-- Exercise details --
Every line of the data below should be written out word for word.

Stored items

Lemma indexed p : p ∈ procs → indexByPID procs !! PID p = Some p.
Proof. intros Hp. rewrite indexByPID_lookup. by apply last_with_unique. Qed.
Lemma tree_partition : let '(nodes, roots) := BuildTree procs in
  PID <$> procs ≡ₚ roots ++ (procs ≫= λ p, from_option Children [] (nodes !! PID p)).
Proof.
  pose proof (BuildTree_spec procs) as H. destruct (BuildTree procs) as [nodes roots]. destruct H as [H1 ->].
  assert (∀ p, p ∈ procs → from_option Children [] (nodes !! PID p) = children_of procs procs (PID p)) as Hc.
  { intros p Hp. rewrite H1, (last_with_unique PID (PID p) procs p) by done. done. }
  assert (∀ p q, p ∈ procs → PID q ∈ children_of procs procs (PID p) → q ∈ procs → PPID q = PID p ∧ PPID q ≠ PID q) as Hch.
  { intros p q Hp (q' & Heq & [[Hq' [_ Hq'']] Hin]%list_elem_of_filter)%list_elem_of_fmap Hq. assert (q' = q) as -> by by apply (NoDup_fmap_inj_in PID procs). done. }
  assert (∀ p x, x ∈ children_of procs procs (PID p) → ∃ q, q ∈ procs ∧ x = PID q) as Hpid.
  { intros p x (q & -> & [_ Hq]%list_elem_of_filter)%list_elem_of_fmap. by exists q. }
  assert (∀ P `{∀ p, Decision (P p)}, NoDup (PID <$> filter P procs)) as Hnf.
  { intros P ?. eapply sublist_NoDup; [done|]. apply fmap_sublist, sublist_filter. }
  apply NoDup_Permutation; [done| |].
  - apply NoDup_app. split_and!.
    + apply Hnf.
    + intros x (p & -> & [Hr Hp]%list_elem_of_filter)%list_elem_of_fmap (q & Hq & Hqp)%list_elem_of_bind. rewrite Hc in Hq by done. apply Hch in Hq as [Hpq Hne]; [|done|done].
      destruct Hr as [Hr|Hr]; [|done]. apply Hr. rewrite Hpq. by apply list_elem_of_fmap_2.
    + apply NoDup_bind; [| |by eapply NoDup_fmap_1].
      * intros p1 p2 x Hp1 Hp2. rewrite !Hc by done. intros Hx1 Hx2. destruct (Hpid _ _ Hx1) as (q & Hq & ->). apply (NoDup_fmap_inj_in PID procs); [done|done|done|].
        destruct (Hch p1 q Hp1 Hx1 Hq), (Hch p2 q Hp2 Hx2 Hq). congruence.
      * intros p Hp. rewrite Hc by done. apply Hnf.
  - intros x. rewrite elem_of_app, list_elem_of_bind. split.
    + intros (p & -> & Hp)%list_elem_of_fmap. destruct (decide (is_root procs p)) as [Hr|Hr]; [left; apply list_elem_of_fmap_2, list_elem_of_filter; done|right].
      assert (PPID p ∈ PID <$> procs ∧ PPID p ≠ PID p) as [Hin Hne] by (unfold is_root in Hr; destruct (decide (PPID p ∈ PID <$> procs)); tauto).
      apply list_elem_of_fmap in Hin as (q & Hpq & Hq). exists q. split; [|done]. rewrite Hc by done. apply list_elem_of_fmap_2, list_elem_of_filter. split; [|done]. split_and!; [done|by apply list_elem_of_fmap_2|done].
    + intros [(p & -> & [_ Hp]%list_elem_of_filter)%list_elem_of_fmap|(p & Hx & Hp)]; [by apply list_elem_of_fmap_2|]. rewrite Hc in Hx by done. destruct (Hpid _ _ Hx) as (q & ? & ->). by apply list_elem_of_fmap_2.
Qed.
Lemma in_tree_climbs : let '(nodes, roots) := BuildTree procs in ∀ x, in_tree nodes roots x ↔ ∃ l, climbs (indexByPID procs) x l.
Proof.
  pose proof (BuildTree_spec procs) as H. destruct (BuildTree procs) as [nodes roots]. destruct H as [H1 ->]. intros x. split.
  - induction 1 as [x (p & -> & [Hr Hp]%list_elem_of_filter)%list_elem_of_fmap|x y n Hy [l Hl] Hn' Hx].
    + exists [PID p]. apply (climb_top _ _ p); [by apply indexed|]. destruct Hr as [Hr|Hr]; [left|by right]. apply eq_None_not_Some. by rewrite indexByPID_some.
    + rewrite H1 in Hn'. destruct (last_with PID y procs) as [q|]; [|done]. injection Hn' as <-. cbn in Hx.
      apply list_elem_of_fmap in Hx as (p & -> & [(Hpy & _ & Hne) Hp]%list_elem_of_filter). exists (PID p :: l). subst y. by apply (climb_up _ _ p); [apply indexed| |].
  - intros [l Hl]. induction Hl as [x q Hx Hr|x q l Hx Hne Hl IH]; apply indexed_pid in Hx as [<- Hq].
    + apply tree_root, list_elem_of_fmap_2, list_elem_of_filter. split; [|done]. destruct Hr as [Hr|Hr]; [left|by right]. rewrite <-indexByPID_some. rewrite Hr. by intros [].
    + assert (PPID q ∈ PID <$> procs) as Hin by (apply indexByPID_some; inversion Hl; by eexists). apply list_elem_of_fmap in Hin as (p & Hpq & Hp).
      eapply tree_child; [exact IH| |]; [rewrite H1, Hpq, (last_with_unique PID (PID p) procs p) by done; done|]. cbn.
      apply list_elem_of_fmap_2, list_elem_of_filter. split; [|done]. split_and!; [done|rewrite <-Hpq, Hpq; by apply list_elem_of_fmap_2|done].
Qed.
End Distinct.
End ProcessFacts.

(** ** Properties *)

Import ProcessFacts.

-- Exercise result --
Lemma indexed p : p ∈ procs → indexByPID procs !! PID p = Some p.
Proof. intros Hp. rewrite indexByPID_lookup. by apply last_with_unique. Qed.
Lemma tree_partition : let '(nodes, roots) := BuildTree procs in
  PID <$> procs ≡ₚ roots ++ (procs ≫= λ p, from_option Children [] (nodes !! PID p)).
Proof.
  pose proof (BuildTree_spec procs) as H. destruct (BuildTree procs) as [nodes roots]. destruct H as [H1 ->].
  assert (∀ p, p ∈ procs → from_option Children [] (nodes !! PID p) = children_of procs procs (PID p)) as Hc.
  { intros p Hp. rewrite H1, (last_with_unique PID (PID p) procs p) by done. done. }
  assert (∀ p q, p ∈ procs → PID q ∈ children_of procs procs (PID p) → q ∈ procs → PPID q = PID p ∧ PPID q ≠ PID q) as Hch.
  { intros p q Hp (q' & Heq & [[Hq' [_ Hq'']] Hin]%list_elem_of_filter)%list_elem_of_fmap Hq. assert (q' = q) as -> by by apply (NoDup_fmap_inj_in PID procs). done. }
  assert (∀ p x, x ∈ children_of procs procs (PID p) → ∃ q, q ∈ procs ∧ x = PID q) as Hpid.
  { intros p x (q & -> & [_ Hq]%list_elem_of_filter)%list_elem_of_fmap. by exists q. }
  assert (∀ P `{∀ p, Decision (P p)}, NoDup (PID <$> filter P procs)) as Hnf.
  { intros P ?. eapply sublist_NoDup; [done|]. apply fmap_sublist, sublist_filter. }
  apply NoDup_Permutation; [done| |].
  - apply NoDup_app. split_and!.
    + apply Hnf.
    + intros x (p & -> & [Hr Hp]%list_elem_of_filter)%list_elem_of_fmap (q & Hq & Hqp)%list_elem_of_bind. rewrite Hc in Hq by done. apply Hch in Hq as [Hpq Hne]; [|done|done].
      destruct Hr as [Hr|Hr]; [|done]. apply Hr. rewrite Hpq. by apply list_elem_of_fmap_2.
    + apply NoDup_bind; [| |by eapply NoDup_fmap_1].
      * intros p1 p2 x Hp1 Hp2. rewrite !Hc by done. intros Hx1 Hx2. destruct (Hpid _ _ Hx1) as (q & Hq & ->). apply (NoDup_fmap_inj_in PID procs); [done|done|done|].
        destruct (Hch p1 q Hp1 Hx1 Hq), (Hch p2 q Hp2 Hx2 Hq). congruence.
      * intros p Hp. rewrite Hc by done. apply Hnf.
  - intros x. rewrite elem_of_app, list_elem_of_bind. split.
    + intros (p & -> & Hp)%list_elem_of_fmap. destruct (decide (is_root procs p)) as [Hr|Hr]; [left; apply list_elem_of_fmap_2, list_elem_of_filter; done|right].
      assert (PPID p ∈ PID <$> procs ∧ PPID p ≠ PID p) as [Hin Hne] by (unfold is_root in Hr; destruct (decide (PPID p ∈ PID <$> procs)); tauto).
      apply list_elem_of_fmap in Hin as (q & Hpq & Hq). exists q. split; [|done]. rewrite Hc by done. apply list_elem_of_fmap_2, list_elem_of_filter. split; [|done]. split_and!; [done|by apply list_elem_of_fmap_2|done].
    + intros [(p & -> & [_ Hp]%list_elem_of_filter)%list_elem_of_fmap|(p & Hx & Hp)]; [by apply list_elem_of_fmap_2|]. rewrite Hc in Hx by done. destruct (Hpid _ _ Hx) as (q & ? & ->). by apply list_elem_of_fmap_2.
Qed.
Lemma in_tree_climbs : let '(nodes, roots) := BuildTree procs in ∀ x, in_tree nodes roots x ↔ ∃ l, climbs (indexByPID procs) x l.
Proof.
  pose proof (BuildTree_spec procs) as H. destruct (BuildTree procs) as [nodes roots]. destruct H as [H1 ->]. intros x. split.
  - induction 1 as [x (p & -> & [Hr Hp]%list_elem_of_filter)%list_elem_of_fmap|x y n Hy [l Hl] Hn' Hx].
    + exists [PID p]. apply (climb_top _ _ p); [by apply indexed|]. destruct Hr as [Hr|Hr]; [left|by right]. apply eq_None_not_Some. by rewrite indexByPID_some.
    + rewrite H1 in Hn'. destruct (last_with PID y procs) as [q|]; [|done]. injection Hn' as <-. cbn in Hx.
      apply list_elem_of_fmap in Hx as (p & -> & [(Hpy & _ & Hne) Hp]%list_elem_of_filter). exists (PID p :: l). subst y. by apply (climb_up _ _ p); [apply indexed| |].
  - intros [l Hl]. induction Hl as [x q Hx Hr|x q l Hx Hne Hl IH]; apply indexed_pid in Hx as [<- Hq].
    + apply tree_root, list_elem_of_fmap_2, list_elem_of_filter. split; [|done]. destruct Hr as [Hr|Hr]; [left|by right]. rewrite <-indexByPID_some. rewrite Hr. by intros [].
    + assert (PPID q ∈ PID <$> procs) as Hin by (apply indexByPID_some; inversion Hl; by eexists). apply list_elem_of_fmap in Hin as (p & Hpq & Hp).
      eapply tree_child; [exact IH| |]; [rewrite H1, Hpq, (last_with_unique PID (PID p) procs p) by done; done|]. cbn.
      apply list_elem_of_fmap_2, list_elem_of_filter. split; [|done]. split_and!; [done|rewrite <-Hpq, Hpq; by apply list_elem_of_fmap_2|done].
Qed.
End Distinct.
End ProcessFacts.

(** ** Properties *)

Import ProcessFacts.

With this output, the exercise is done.